(Records provided):
Lemma int_digits_decimal s : forall after_digit acc digits,
  forallb isdigit s = true -> s <> [] \/ after_digit = true ->
  int_digits s after_digit acc digits
  = Some (fold_left (fun a c => a * 10 + digit_val c) s acc,
          (digits + length s)%nat).
Proof.
  induction s as [|c r IH]; intros ad acc n Hd Hne.
  - destruct Hne as [H | ->]; [done|]. simpl. f_equal. f_equal. lia.
  - simpl in Hd. apply andb_true_iff in Hd as [Hc Hr]. simpl. rewrite Hc.
    rewrite IH by auto. f_equal. f_equal. lia.
Qed.

(** X18.  A numeric field that holds a positive number in decimal, possibly
    with white space around it, is read as that number; the limit on the
    number of digits plays no role up to 640 digits. *)
Theorem X18_numeric_field_accepts_decimal limit (n : N) (field : str) :
  0 < n -> (length (str_of_N n) <= 640)%nat -> strip field = str_of_N n ->
  positive_field limit field = Some (Z.of_N n).
Proof.
  intros Hn Hlen Hf. unfold positive_field, int_of_str.
  rewrite int_space_strip, Hf.
  destruct (str_of_N_digits n) as [Hd Hne].
  destruct (str_of_N n) as [|c r] eqn:E; [done|].
  assert (Hc : isdigit c = true).
  { simpl in Hd. by apply andb_true_iff in Hd as [? _]. }
  assert (Hminus : ascii_eqb c "-" = false).
  { destruct (ascii_eqb c "-") eqn:Em; [|done].
    apply ascii_eqb_eq in Em. by subst c. }
  assert (Hplus : ascii_eqb c "+" = false).
  { destruct (ascii_eqb c "+") eqn:Em; [|done].
    apply ascii_eqb_eq in Em. by subst c. }
  rewrite Hminus, Hplus.
  rewrite int_digits_decimal by auto.
  replace (640 <? 0 + length (c :: r))%nat with false
    by (symmetry; apply Nat.ltb_ge; simpl in *; lia).
  cbn [andb].
  fold (int_of_digits (c :: r)). rewrite <- E, int_of_digits_str_of_N.
  destruct (Z.leb_spec (Z.of_N n) 0); [lia | done].
Qed.

(** An instance of X18: the field holds 25 between blanks and a newline. *)
Lemma X18_numeric_field_accepts_decimal_witness :
  0 < 25 /\ (length (str_of_N 25) <= 640)%nat
  /\ strip (lit " 25 " ++ [LF]) = str_of_N 25
  /\ positive_field 4300 (lit " 25 " ++ [LF]) = Some 25%Z.
Proof.
  assert (H1 : 0 < 25) by reflexivity.
  assert (H2 : (length (str_of_N 25) <= 640)%nat)
    by (apply Nat.leb_le; reflexivity).
  assert (H3 : strip (lit " 25 " ++ [LF]) = str_of_N 25) by reflexivity.
  repeat (split; [assumption|]).
  exact (X18_numeric_field_accepts_decimal 4300 25 _ H1 H2 H3).
Defined.

Lemma positive_field_positive limit field z :
  positive_field limit field = Some z ->
  (0 < z)%Z /\ int_of_str limit (strip field) = Some z.
Proof.
  unfold positive_field. destruct (int_of_str _ _) as [z'|]; [|done].
  destruct (Z.leb_spec z' 0); [done|]. intros [= <-]. by split.
Qed.

Lemma make_batches_positive (l : list item) (size : Z) :
  (0 < size)%Z ->
  exists batches, make_batches l size = Some batches /\ concat batches = l.
Proof.
  intros Hs. destruct size as [|p|p]; try lia.
  eexists. split; [apply make_batches_pos|].
  eapply make_batches_concat; [|apply make_batches_pos]. lia.
Qed.

(** X19.  [on_translate] starts a worker only when there are units and no
    worker is alive; the batch size and the concurrency it passes on are
    the integers read from their fields and are positive, so that the
    pending units can always be cut into batches; base URL, API key and
    guide prompt are the stripped fields and are not empty; the model
    identifier comes from the list of models.  Before any field is
    checked the translations shown in the table are pulled into the
    units; the stop flag is cleared and the worker recorded. *)
Theorem X19_on_translate_starts_valid_runs (limit : nat) (f : form)
    (alive : bool) (a a' : app) (c : config) :
  on_translate limit f alive a = (a', Started c) ->
  (items a <> [] /\ worker_thread a && alive = false)
  /\ ((0 < batch_size c)%Z /\ (0 < concurrency c)%Z
      /\ int_of_str limit (strip (batch_size_var f)) = Some (batch_size c)
      /\ int_of_str limit (strip (concurrency_var f)) = Some (concurrency c))
  /\ (base_url c = strip (base_url_var f) /\ base_url c <> []
      /\ api_key c = strip (api_key_var f) /\ api_key c <> []
      /\ guide_prompt c = strip (guide_text f) /\ guide_prompt c <> []
      /\ model_id c = _get_model_id (model_var f)
      /\ model_id c ∈ map snd MODEL_OPTIONS)
  /\ (items a' = items (_sync_table_to_items a) /\ tree a' = tree a
      /\ worker_thread a' = true /\ stop_flag a' = false
      /\ status_var a' = status_var a /\ log_text a' = log_text a
      /\ dialogs a' = dialogs a /\ input_format a' = input_format a)
  /\ exists batches,
       make_batches (sort_by_index (select_pending (items a'))) (batch_size c)
       = Some batches
       /\ concat batches = sort_by_index (select_pending (items a')).
Proof.
  unfold on_translate. intros H.
  destruct (bool_decide (items a = [])) eqn:Hitems; [done|].
  apply bool_decide_eq_false in Hitems.
  destruct (worker_thread a && alive) eqn:Hw; [done|].
  destruct (positive_field limit (batch_size_var f)) as [bs|] eqn:Hbs; [|done].
  destruct (positive_field limit (concurrency_var f)) as [cc|] eqn:Hcc; [|done].
  destruct (is_empty (strip (base_url_var f)) || is_empty (strip (api_key_var f)))
    eqn:Hurl; [done|].
  destruct (is_empty (strip (guide_text f))) eqn:Hguide; [done|].
  injection H as <- <-. cbn [batch_size concurrency base_url api_key
    guide_prompt model_id items tree worker_thread stop_flag status_var
    log_text dialogs input_format].
  apply orb_false_iff in Hurl as [Hu Hk].
  apply positive_field_positive in Hbs as [Hbs1 Hbs2].
  apply positive_field_positive in Hcc as [Hcc1 Hcc2].
  split; [done|]. split; [done|]. split.
  { repeat split; try done.
    - by destruct (strip (base_url_var f)).
    - by destruct (strip (api_key_var f)).
    - by destruct (strip (guide_text f)).
    - apply get_model_id_in. }
  split; [done|]. by apply make_batches_positive.
Qed.

(** An instance of X19: a form with white space around some fields. *)
Lemma X19_on_translate_starts_valid_runs_witness :
  on_translate 4300 sample_form false sample_app
  = (mk_app (items sample_app) (input_format sample_app) (tree sample_app)
            (status_var sample_app) (log_text sample_app) (dialogs sample_app)
            true false,
     Started (mk_config (lit "http://localhost/v1") (lit "key")
                        (lit "gemini-2.5-pro") (lit "guide") 25 3))
  /\ exists batches,
       make_batches (sort_by_index (select_pending (items sample_app))) 25
       = Some batches.
Proof.
  assert (H : on_translate 4300 sample_form false sample_app
    = (mk_app (items sample_app) (input_format sample_app) (tree sample_app)
              (status_var sample_app) (log_text sample_app)
              (dialogs sample_app) true false,
       Started (mk_config (lit "http://localhost/v1") (lit "key")
                          (lit "gemini-2.5-pro") (lit "guide") 25 3)))
    by by_evaluation.
  split; [exact H|].
  destruct (X19_on_translate_starts_valid_runs _ _ _ _ _ _ H)
    as (_ & _ & _ & _ & batches & Hb & _).
  exists batches. exact Hb.
Defined.

(** ** Blocks of an exported text *)

Lemma cons_head_prepend c p l :
  l <> [] -> cons_head c (prepend p l) = prepend (c :: p) l.
Proof. by destruct l. Qed.

Lemma prepend_app p q l : l <> [] -> prepend p (prepend q l) = prepend (p ++ q) l.
Proof. destruct l; [done|]. intros _. simpl. by rewrite app_assoc. Qed.

Lemma prepend_nonempty p l : prepend p l <> [].
Proof. by destruct l. Qed.

(** A stretch without newline stays in the piece that it starts. *)
Lemma re_split_blank_line l : forall s,
  has_char LF l = false ->
  re_split_blank_aux 0 (l ++ s) = prepend l (re_split_blank_aux 0 s).
Proof.
  induction l as [|c l IH]; intros s Hl.
  - simpl. pose proof (re_split_blank_nonempty s 0).
    by destruct (re_split_blank_aux 0 s).
  - unfold has_char in Hl. simpl in Hl. apply orb_false_iff in Hl as [Hc Hl].
    change ((c :: l) ++ s) with (c :: (l ++ s)). cbn [re_split_blank_aux].
    rewrite ascii_eqb_sym, Hc, IH by done.
    apply cons_head_prepend, re_split_blank_nonempty.
Qed.

(** A single newline before a character other than white space does not
    separate. *)
Lemma re_split_blank_newline c s :
  isspace c = false ->
  re_split_blank_aux 0 (LF :: c :: s)
  = prepend [LF] (re_split_blank_aux 0 (c :: s)).
Proof.
  intros Hc. cbn [re_split_blank_aux].
  change (ascii_eqb LF LF) with true. cbv iota.
  cbn [takewhile]. rewrite Hc. cbn [upto_last_LF].
  pose proof (re_split_blank_nonempty (c :: s) 0).
  by destruct (re_split_blank_aux 0 (c :: s)).
Qed.

(** Two or three newlines in a row before a character other than white
    space separate two pieces. *)
Lemma re_split_blank_gap c s :
  isspace c = false ->
  re_split_blank_aux 0 (LF :: LF :: c :: s) = [] :: re_split_blank_aux 0 (c :: s)
  /\ re_split_blank_aux 0 (LF :: LF :: LF :: c :: s)
     = [] :: re_split_blank_aux 0 (c :: s).
Proof.
  intros Hc. split; cbn [re_split_blank_aux];
    change (ascii_eqb LF LF) with true; cbv iota;
    cbn [takewhile]; rewrite isspace_LF, ?Hc; cbn [takewhile];
    rewrite ?isspace_LF, ?Hc; cbn [upto_last_LF];
    change (ascii_eqb LF LF) with true; cbv iota; reflexivity.
Qed.

(** The lines of a block stay together. *)
Lemma re_split_blank_block ls : forall s,
  ls <> [] -> Forall block_line ls ->
  re_split_blank_aux 0 (join [LF] ls ++ s)
  = prepend (join [LF] ls) (re_split_blank_aux 0 s).
Proof.
  induction ls as [|l ls IH]; intros s Hne Hls; [done|].
  inversion Hls as [|? ? [Hl _] Hls']; subst.
  destruct ls as [|l2 ls].
  - simpl. by apply re_split_blank_line.
  - change (join [LF] (l :: l2 :: ls)) with (l ++ [LF] ++ join [LF] (l2 :: ls)).
    rewrite <- !app_assoc. rewrite re_split_blank_line by done.
    inversion Hls' as [|? ? (_ & c & r & -> & Hc) _]; subst.
    assert (Hj : exists r', join [LF] ((c :: r) :: ls) = c :: r').
    { destruct ls; simpl; eauto. }
    destruct Hj as [r' Hj].
    change ([LF] ++ join [LF] ((c :: r) :: ls) ++ s)
      with (LF :: (join [LF] ((c :: r) :: ls) ++ s)).
    rewrite Hj. change ((c :: r') ++ s) with (c :: (r' ++ s)).
    rewrite re_split_blank_newline by done.
    change (c :: (r' ++ s)) with ((c :: r') ++ s). rewrite <- Hj.
    rewrite IH by done.
    rewrite !prepend_app
      by first [apply re_split_blank_nonempty | apply prepend_nonempty].
    by rewrite <- !app_assoc.
Qed.

Lemma tight_stripped s : s <> [] -> strip s = s -> tight s.
Proof.
  intros Hne Hs. split.
  - destruct s as [|c r]; [done|]. exists c, r. split; [done|].
    by apply (strip_first (c :: r) c r).
  - destruct (exists_last Hne) as (y & d & Hy). exists y, d. split; [done|].
    apply (strip_last s y d). by rewrite Hs.
Qed.

Lemma tight_app x m y : tight x -> tight y -> tight (x ++ m ++ y).
Proof.
  intros [(c & r & -> & Hc) _] [_ (z & d & -> & Hd)]. split.
  - exists c, (r ++ m ++ z ++ [d]). by split.
  - exists ((c :: r) ++ m ++ z), d. split; [by rewrite <- !app_assoc | done].
Qed.

Lemma strip_tight x w : tight x -> forallb isspace w = true -> strip (x ++ w) = x.
Proof.
  intros Hx. induction w as [|c w IH] using rev_ind; intros Hw.
  - rewrite app_nil_r. destruct Hx as [(c & r & -> & Hc) (y & d & Hy & Hd)].
    unfold strip. rewrite lstrip_fixed by done. rewrite Hy.
    by apply rstrip_fixed.
  - rewrite forallb_app in Hw. apply andb_true_iff in Hw as [Hw Hc].
    simpl in Hc. rewrite andb_true_r in Hc.
    rewrite app_assoc, strip_space_snoc by done. by apply IH.
Qed.

Lemma tight_digits n : tight (str_of_N n).
Proof.
  destruct (str_of_N_digits n) as [Hd Hne].
  apply tight_stripped; [done | by apply strip_digits].
Qed.

Lemma arrow_nonempty s : contains ARROW s = true -> s <> [].
Proof. by destruct s. Qed.

Lemma block_of_tight u : block_unit u -> tight (block_of u).
Proof.
  intros (Ha & (Ht & _) & (Hs & _) & _). unfold block_of, block_lines_of.
  pose proof (tight_stripped _ (arrow_nonempty _ Ha) Ht) as Htime.
  destruct (src u) as [|c r] eqn:E; cbn [is_empty join].
  - replace (str_of_N (index u) ++ [LF] ++ time u)
      with (str_of_N (index u) ++ [LF] ++ time u) by done.
    apply tight_app; [apply tight_digits | done].
  - replace (str_of_N (index u) ++ [LF] ++ time u ++ [LF] ++ c :: r)
      with (str_of_N (index u) ++ ([LF] ++ time u ++ [LF]) ++ c :: r)
      by (by rewrite <- !app_assoc).
    apply tight_app; [apply tight_digits|]. by apply tight_stripped.
Qed.

Lemma blocks_text_tight us :
  us <> [] -> Forall block_unit us -> tight (blocks_text us).
Proof.
  induction us as [|u us IH]; intros Hne Hus; [done|].
  inversion Hus as [|? ? Hu Hus']; subst.
  destruct us as [|u2 us]; [by apply block_of_tight|].
  change (blocks_text (u :: u2 :: us))
    with (block_of u ++ gap_after u ++ blocks_text (u2 :: us)).
  apply tight_app; [by apply block_of_tight | by apply IH].
Qed.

(What needs to be done): Please work out how many lines in the listing above contain the string "white", and answer with that number only.

(Task response): 4